- **Task item**
Using the records below, repeat exactly the lines from the one holding "WithoutNamedImports sourceFile st ->" through the one holding "assert (Hcheck : importCheck", both ends included, and no others.

Given records: Begin

(** C10. The test for an existing import returns a boolean on every
    top-level statement, and [some] returns one on the statements of
    every file: the one [importAndAddModule] goes on with.  On an import
    declaration without import clause, without named bindings, or with a
    namespace import for named bindings, the test returns false without
    throwing; the declaration is no matching import; and the test over a
    list of statements gives, with the declaration in the list, what it
    gives without it.  Where the optional access finds [undefined] and
    the module specifier matches, the same test written with plain
    access throws a [TypeError]. *)
Theorem import_without_named_imports_never_matches_nor_throws
  (st : Node) (pre post : list Node) :
  WithoutNamedImports sourceFile st ->
  (forall st', exists b, importCheck Optional sourceFile options st' = Ok b)
  /\ some (importCheck Optional sourceFile options) (statements sourceFile)
     = Ok (alreadyImported sourceFile options)
  /\ importCheck Optional sourceFile options st = Ok false
  /\ ~ MatchingImport sourceFile options st
  /\ some (importCheck Optional sourceFile options) (pre ++ st :: post)
     = some (importCheck Optional sourceFile options) (pre ++ post)
  /\ (bindingsOf st = None ->
      specifierMatches sourceFile options st = true ->
      importCheck Plain sourceFile options st = Throw TypeError).
Proof.
  intros Hst.
  pose proof (withoutNamedImports_no_match st Hst) as Hfalse.
  assert (Hcheck : importCheck Optional sourceFile options st = Ok false)
    by now rewrite importCheck_optional, Hfalse.
  split; [intros st'; rewrite importCheck_optional; eauto|].
  split; [apply some_optional|].
  split; [exact Hcheck|]. split.
  { intros Hm. apply importMatches_spec in Hm. congruence. }
  split; [now apply some_skips|].
  apply importCheck_plain_throws.
  destruct Hst as (sp & mods & ms & attrs
                   & [-> | [(csp & cname & ->)
                           | (csp & cname & nsp & children & rest & -> & _)]]);
    reflexivity.
Qed.

End ImportTestFacts.

(** ** The three kinds of import without names in braces *)
Section ImportTestInstances.
Import Ts Host Schematic Spec Samples ImportTest.
Local Open Scope list_scope.

Example threeImports_texts :
  map (fun st => getText st threeImports) (statements threeImports)
  = ["import * as ns from 'b';"; "import 'b';"; "import d from 'b';"]
  /\ option_map (fun n => getText n threeImports) (bindingsOf namespaceImport)
     = Some "* as ns".
Proof. split; reflexivity. Qed.

(** None of the three is taken for an import of [B] from ['b'], and the
    test over the file returns false. *)
Example threeImports_not_imported :
  map (importCheck Optional threeImports importB) (statements threeImports)
  = [Ok false; Ok false; Ok false]
  /\ some (importCheck Optional threeImports importB) (statements threeImports)
     = Ok false
  /\ alreadyImported threeImports importB = false.
Proof. repeat split; reflexivity. Qed.

(** With plain access the test throws on the import without clause and
    on the default import, not on the namespace import. *)
Example threeImports_plain_access :
  map (importCheck Plain threeImports importB) (statements threeImports)
  = [Ok false; Throw TypeError; Throw TypeError].
Proof. reflexivity. Qed.

(** Each of the three is an import without names in braces. *)
Example threeImports_shapes :
  WithoutNamedImports threeImports namespaceImport
  /\ WithoutNamedImports threeImports bareImport
  /\ WithoutNamedImports threeImports defaultImport.
Proof.
  unfold WithoutNamedImports, namespaceImport, bareImport, sideEffectImport,
    defaultImport.
  split; [|split].
  - do 4 eexists. right. right. do 5 eexists. split; reflexivity.
  - do 4 eexists. left. reflexivity.
  - do 4 eexists. right. left. do 2 eexists. reflexivity.
Qed.

Lemma import_without_named_imports_never_matches_nor_throws_witness :
  (forall st', exists b, importCheck Optional threeImports importB st' = Ok b)
  /\ some (importCheck Optional threeImports importB) (statements threeImports)
     = Ok (alreadyImported threeImports importB)
  /\ importCheck Optional threeImports importB namespaceImport = Ok false
  /\ ~ MatchingImport threeImports importB namespaceImport
  /\ some (importCheck Optional threeImports importB)
          ([bareImport] ++ namespaceImport :: [defaultImport])
     = some (importCheck Optional threeImports importB)
            ([bareImport] ++ [defaultImport])
  /\ (bindingsOf namespaceImport = None ->
      specifierMatches threeImports importB namespaceImport = true ->
      importCheck Plain threeImports importB namespaceImport = Throw TypeError).
Proof.
  apply (import_without_named_imports_never_matches_nor_throws threeImports
           importB namespaceImport [bareImport] [defaultImport]).
  unfold WithoutNamedImports, namespaceImport.
  do 4 eexists. right. right. do 5 eexists. split; reflexivity.
Defined.

End ImportTestInstances.

(** ** The schematic on the concrete files *)
Section Scenarios.
Import Ts Host Schematic Spec Samples.
Local Open Scope list_scope.

(** The offsets of the sample trees select the intended text. *)
Example oneModule_texts :
  map (fun st => getText st oneModule) (statements oneModule)
  = ["import { A } from 'a';";
     "@NgModule({ imports: [A] })" +:+ nl +:+ "class M {}"]
  /\ getText oneModule_decorator oneModule = "@NgModule({ imports: [A] })"
  /\ getText oneModule_array oneModule = "[A]".
Proof. repeat split; reflexivity. Qed.

Example twoModules_texts :
  getText first_decorator twoModules = "@NgModule({ imports: [A] })"
  /\ getText second_decorator twoModules = "@NgModule({ imports: [C] })".
Proof. split; reflexivity. Qed.

Example bothPresent_texts :
  map (fun st => getText st bothPresent) (statements bothPresent)
  = ["import { B } from 'b';"; "import 'zone';";
     "@NgModule({ imports: [A, B] })" +:+ nl +:+ "class M {}"]
  /\ map (fun el => getText el bothPresent) bothPresent_elements = ["A"; "B"].
Proof. split; reflexivity. Qed.

(** Scenario "insert both": the import goes after the existing import,
    the entry after [A]. *)
Example scenario_insert_both :
  fst (runOn oneModule importB) = Ok tt
  /\ files (snd (runOn oneModule importB)) !! "app.module.ts"
     = Some ("import { A } from 'a';" +:+ nl +:+
             "import { B } from 'b';" +:+ nl +:+ nl +:+ nl +:+
             "@NgModule({ imports: [A," +:+ nl +:+
             "    B] })" +:+ nl +:+
             "class M {}").
Proof. split; vm_compute; reflexivity. Qed.

(** An import of [B] together with another name does not count as an
    import of [B]: a second import line is inserted. *)
Example scenario_two_names :
  alreadyImported twoNames importB = false
  /\ files (snd (runOn twoNames importB)) !! "app.module.ts"
     = Some ("import { B, C } from 'b';" +:+ nl +:+
             "import { B } from 'b';" +:+ nl +:+ nl +:+ nl +:+
             "@NgModule({ imports: [A, B] })" +:+ nl +:+
             "class M {}").
Proof. split; vm_compute; reflexivity. Qed.

(** C1. On the file [@NgModule({ imports: [] }) class M {}] the empty
    array is located, and the run throws a [TypeError] instead of
    completing: the import statement has been handed to the recorder,
    the update is never committed, the tree is unchanged. *)
Theorem empty_imports_array_throws :
  findNgModuleDecorator emptyImports
    = Some (ngModule 0 26
              [importsObject (sp 10 25) (sp 12 19) (sp 21 23) []])
  /\ findImportsArray
       (ngModule 0 26 [importsObject (sp 10 25) (sp 12 19) (sp 21 23) []])
     = Ok (Some (ArrayLiteralExpression (sp 21 23) []))
  /\ runOn emptyImports importB
     = (Throw TypeError,
        {| files := treeOf emptyImports;
           events := [EvRead "app.module.ts";
                      EvCreateSourceFile "app.module.ts" emptyImports_text;
                      EvBeginUpdate "app.module.ts";
                      EvInsertLeft 0 (importStatement importB)] |}).
Proof.
  split; [reflexivity|]. split; [reflexivity|].
  apply (run_empty_array (parserOf emptyImports) importB (treeOf emptyImports)
           emptyImports_text
           (ngModule 0 26 [importsObject (sp 10 25) (sp 12 19) (sp 21 23) []])
           (sp 21 23)); reflexivity.
Qed.

(** C2. On a file that declares two modules, the first decorator in
    pre-order that calls [NgModule] is the one of the first class, but
    [findNgModuleDecorator] returns the one of the second class, and the
    array entry is inserted into the array of the second class. *)
Theorem last_ngmodule_decorator_is_used :
  firstNgModuleDecoratorInPreorder twoModules = Some first_decorator
  /\ findNgModuleDecorator twoModules = Some second_decorator
  /\ first_decorator <> second_decorator
  /\ rightInsertions (events (snd (runOn twoModules importB)))
     = [(66, arrayEntry importB)]
  /\ files (snd (runOn twoModules importB)) !! "app.module.ts"
     = Some (nl +:+ "import { B } from 'b';" +:+ nl +:+
             "@NgModule({ imports: [A] })" +:+ nl +:+
             "class First {}" +:+ nl +:+
             "@NgModule({ imports: [C," +:+ nl +:+
             "    B] })" +:+ nl +:+
             "class Second {}").
Proof.
  split; [reflexivity|]. split; [reflexivity|].
  split; [discriminate|]. split; vm_compute; reflexivity.
Qed.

Given records: End

- **Solved problem**
  WithoutNamedImports sourceFile st ->
  (forall st', exists b, importCheck Optional sourceFile options st' = Ok b)
  /\ some (importCheck Optional sourceFile options) (statements sourceFile)
     = Ok (alreadyImported sourceFile options)
  /\ importCheck Optional sourceFile options st = Ok false
  /\ ~ MatchingImport sourceFile options st
  /\ some (importCheck Optional sourceFile options) (pre ++ st :: post)
     = some (importCheck Optional sourceFile options) (pre ++ post)
  /\ (bindingsOf st = None ->
      specifierMatches sourceFile options st = true ->
      importCheck Plain sourceFile options st = Throw TypeError).
Proof.
  intros Hst.
  pose proof (withoutNamedImports_no_match st Hst) as Hfalse.
  assert (Hcheck : importCheck Optional sourceFile options st = Ok false)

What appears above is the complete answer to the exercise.